The task: Scan the records for "RecordError". Show the matching lines.

Stored data entries:

(* ===== verification/RpcRecord.v ===== *)
(** * [src/rpc/record.rs]: RPC record marking over a byte stream

    Reading assembles bounded fragments into one record; writing splits a record
    (contiguous, or held in three segments) into fragments and pushes them
    through a writer that may accept any prefix of what it is offered. *)
From Stdlib Require Import Strings.Byte.
From S2P Require Import Prelude.

Inductive IoErrorKind : Type := UnexpectedEof | ConnectionReset | WriteZero | OtherIo.
#[global] Instance IoErrorKind_eq_dec : EqDecision IoErrorKind.
Proof. solve_decision. Defined.

Record RecordLimits : Type := mkRecordLimits {
  max_record_size : Z;
  max_fragment_size : Z;
  max_fragments : Z
}.

Inductive RecordError : Type :=
| Io (kind : IoErrorKind)
| FragmentTooLarge (actual limit : Z)
| RecordTooLarge (limit : Z)
| TooManyFragments (limit : Z)
| EmptyFragment
| BudgetClosed.
#[global] Instance RecordError_eq_dec : EqDecision RecordError.
Proof. solve_decision. Defined.

Definition LAST_BIT : Z := 0x80000000.
Definition LENGTH_MASK : Z := 0x7fffffff.

(** ** Reading *)

(** The bytes a peer delivers before the stream ends with an I/O error. *)
Record stream : Type := mkStream { s_bytes : list byte; s_end : IoErrorKind }.

Definition read_exact (n : Z) (s : stream) : result RecordError (list byte * stream) :=
  if n <=? zlen (s_bytes s) then
    Ok (take (Z.to_nat n) (s_bytes s), mkStream (drop (Z.to_nat n) (s_bytes s)) (s_end s))
  else Err (Io (s_end s)).

Definition stream_read_u32 (s : stream) : result RecordError (Z * stream) :=
  '(b, s') ← read_exact 4 s; Ok (be_value b, s').

(** A growing vector: contents and allocated capacity. *)
Record buffer : Type := mkBuffer { contents : list byte; capacity : Z }.

Section Reading.
(** The allocator: the capacity granted for a request, or failure. *)
Context (alloc : Z -> option Z).

Definition reserve_record (record : buffer) (required limit : Z) : result RecordError buffer :=
  if required <=? capacity record then Ok record
  else
    let target := Z.min (Z.max (saturating_mul (capacity record) 2) required) limit in
    let additional := saturating_sub target (zlen (contents record)) in
    match alloc (zlen (contents record) + additional) with
    | Some granted => Ok (mkBuffer (contents record) granted)
    | None => Err (RecordTooLarge limit)
    end.

(** The checks and the body read of one fragment whose header is [header]. *)
Definition read_fragment (limits : RecordLimits) (header : Z) (record : buffer) (s : stream)
    : result RecordError (bool * buffer * stream) :=
  let last := negb (Z.land header LAST_BIT =? 0) in
  let length := Z.land header LENGTH_MASK in
  if (length =? 0) && negb last then Err EmptyFragment
  else if max_fragment_size limits <? length then
    Err (FragmentTooLarge length (max_fragment_size limits))
  else match checked_add (zlen (contents record)) length with
  | None => Err (RecordTooLarge (max_record_size limits))
  | Some new_length =>
      if max_record_size limits <? new_length then Err (RecordTooLarge (max_record_size limits))
      else
        record ← reserve_record record new_length (max_record_size limits);
        '(body, s') ← read_exact length s;
        Ok (last, mkBuffer (contents record ++ body) (capacity record), s')
  end.

(** [for fragment_index in 0..limits.max_fragments]; [n] iterations are left. *)
Fixpoint read_fragments (n : nat) (fragment_index : Z) (limits : RecordLimits)
    (record : buffer) (s : stream) : result RecordError (list byte * stream) :=
  match n with
  | O => Err (TooManyFragments (max_fragments limits))
  | S n' =>
      '(header, s1) ← stream_read_u32 s;
      '(last, record', s2) ← read_fragment limits header record s1;
      if (last : bool) then Ok (contents record', s2)
      else if fragment_index + 1 =? max_fragments limits then
        Err (TooManyFragments (max_fragments limits))
      else read_fragments n' (fragment_index + 1) limits record' s2
  end.

Definition read_record (limits : RecordLimits) (s : stream)
    : result RecordError (list byte * stream) :=
  read_fragments (Z.to_nat (max_fragments limits)) 0 limits (mkBuffer [] 0) s.

(** *** Aggregate byte budget *)

(** [tokio::sync::Semaphore] as the source uses it. *)
Record semaphore : Type := mkSemaphore { permits : Z; closed : bool }.

(** The outcome of awaiting: finished, or parked until permits are released. *)
Inductive awaited (A : Type) : Type := Ready (a : A) | Pending.
Arguments Ready {A} a.
Arguments Pending {A}.

(** [acquire_many_owned(n)] *)
Definition acquire_many (n : Z) (sem : semaphore) : awaited (result RecordError semaphore) :=
  if closed sem then Ready (Err BudgetClosed)
  else if n <=? permits sem then Ready (Ok (mkSemaphore (permits sem - n) (closed sem)))
  else Pending.

(** The loop of [read_record_budgeted]: the header is already read. *)
Fixpoint read_fragments_budgeted (n : nat) (fragment_index : Z) (limits : RecordLimits)
    (header : Z) (record : buffer) (s : stream) : result RecordError (list byte * stream) :=
  match n with
  | O => Err (TooManyFragments (max_fragments limits))
  | S n' =>
      '(last, record', s2) ← read_fragment limits header record s;
      if (last : bool) then Ok (contents record', s2)
      else if fragment_index + 1 =? max_fragments limits then
        Err (TooManyFragments (max_fragments limits))
      else
        '(header', s3) ← stream_read_u32 s2;
        read_fragments_budgeted n' (fragment_index + 1) limits header' record' s3
  end.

Expected output:
Inductive RecordError : Type :=
#[global] Instance RecordError_eq_dec : EqDecision RecordError.
Definition read_exact (n : Z) (s : stream) : result RecordError (list byte * stream) :=
Definition stream_read_u32 (s : stream) : result RecordError (Z * stream) :=
Definition reserve_record (record : buffer) (required limit : Z) : result RecordError buffer :=
    : result RecordError (bool * buffer * stream) :=
    (record : buffer) (s : stream) : result RecordError (list byte * stream) :=
    : result RecordError (list byte * stream) :=
Definition acquire_many (n : Z) (sem : semaphore) : awaited (result RecordError semaphore) :=
    (header : Z) (record : buffer) (s : stream) : result RecordError (list byte * stream) :=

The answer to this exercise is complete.